Systems Archive 1

Balanced counts do not exist.

Posted by Pete Moss on 13 May 1998, at 2:36 a.m., in response to unbalanced counts, posted by slightly experienced card counter on 9 May 1998, at 7:13 p.m.

There's a landmark work by Definetti that contains these words in bold face in the introduction:

`PROBABILITY DOES NOT EXIST. `

He then goes on to write two volumes on probability! He could have been a Zen master. Maybe he was.

In that same spirit, let's first see why "balanced counts" (in some sense) do not exist, then we will see why they are not well suited to betting by running count.

Card counting systems give each denomination of card a number called a "tag". By convention, if a card in play is bad for the player before a round begins, the denomination is given a positive tag. Cards that are good for the player before the round begins are given negative tags. The rationale for "good card, negative tag" is that we choose to add tags as we see cards removed from play, rather than subtracting them. Let's call the negative of a card tag the card's "value". Good card, positive value. Bad card, negative value. By keeping a running sum of the tags of the cards we see removed, we are keeping a running sum of the values of the cards remaining, plus some arbitrary offset that depends on where we started our running count. If we choose to start our running count with the sum of values in the original deck or shoe, then the running count is at all times exactly the sum of the values remaining.

None of this so far suggests there is any advantage or disadvantage in using a set of tags under which the sum of values in the original deck is zero. That's what a "balanced" count is. After you've seen just one card, the counting system is likely not to be "balanced" for the deck you are then playing. The counting system is balanced, for the remaining deck, only when the sum of values remaining is zero. In that sense, a "balanced count" does not exist.

The basis of card counting is that when there are a surplus of positive valued cards in the deck, the player has an advantage and should bet more. How then do we determine when there is a surplus that warrants an increased bet of some specified magnitude?

One method is called "true count". One estimates the average value for a remaining card by dividing the sum of values remaining by the number of cards remaining. The average is usually expressed per units of 52-card "decks". Notice that I'm defining true count to be the average value of a card remaining, so it does not depend on your initial running count.
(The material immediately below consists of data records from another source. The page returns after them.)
(** * NomadRail itinerary engine: a shallow embedding and its properties

    The engine lives in the React component [App] (the file that imports
    [./types], [./constants] and [./components/Timeline]): the helpers
    [syncSegments], [timeToMinutes], [minutesToTime], [calculateDuration],
    the history actions [recordAction], [undo], [redo], the trip management
    functions and the trip updaters handed to [updateActiveTrip].

    Modelling conventions.
    - A JavaScript [number] is an exact rational or [NaN]; every divisor
      in the source is a non-zero literal.  Infinities are outside the
      model.  Arithmetic is exact, except in the arrival cascade of
      [handleSave], which floors a product of doubles: there every
      operation rounds to the nearest double ([round64]).
    - A [string] is a Stdlib string; [===] on strings is [String.eqb].
    - React state is passed explicitly: the history actions and the trip
      management functions are functions on [AppState]; an updater given to
      [updateActiveTrip] is a function [Trip -> Trip].
    - Host built-ins ([Number], [parseInt], [parseFloat], [padStart],
      [localeCompare], [Array.prototype.sort], [Set]) are modelled next to
      their first use, each with the fragment it covers. *)

From Stdlib Require Import List String Ascii Bool Arith ZArith QArith Qround Qabs Qpower Lia Lqa.
From Stdlib Require Import DecimalString DecimalZ Sorted Permutation.
Import ListNotations.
The average value or true count is used as a basis for betting, and perhaps playing decisions. That can be done regardless of whether the count was originally balanced or not. "Balanced" has nothing at all to do with the mechanics of calculating true count. The choice of tags does make a big difference in what true count constitutes an advantage though. Using a balanced count like Hi-Lo, a true count of zero is usually disadvantageous. Using other sets of tags, a true count of zero might be very favorable (as blackjack favorability goes). A K-O true count of zero [sic] is quite favorable, for example.

The reason true count works as well as it does is that for a reasonable set of card tags, the player's advantage/disadvantage is roughly a linear function of the true count.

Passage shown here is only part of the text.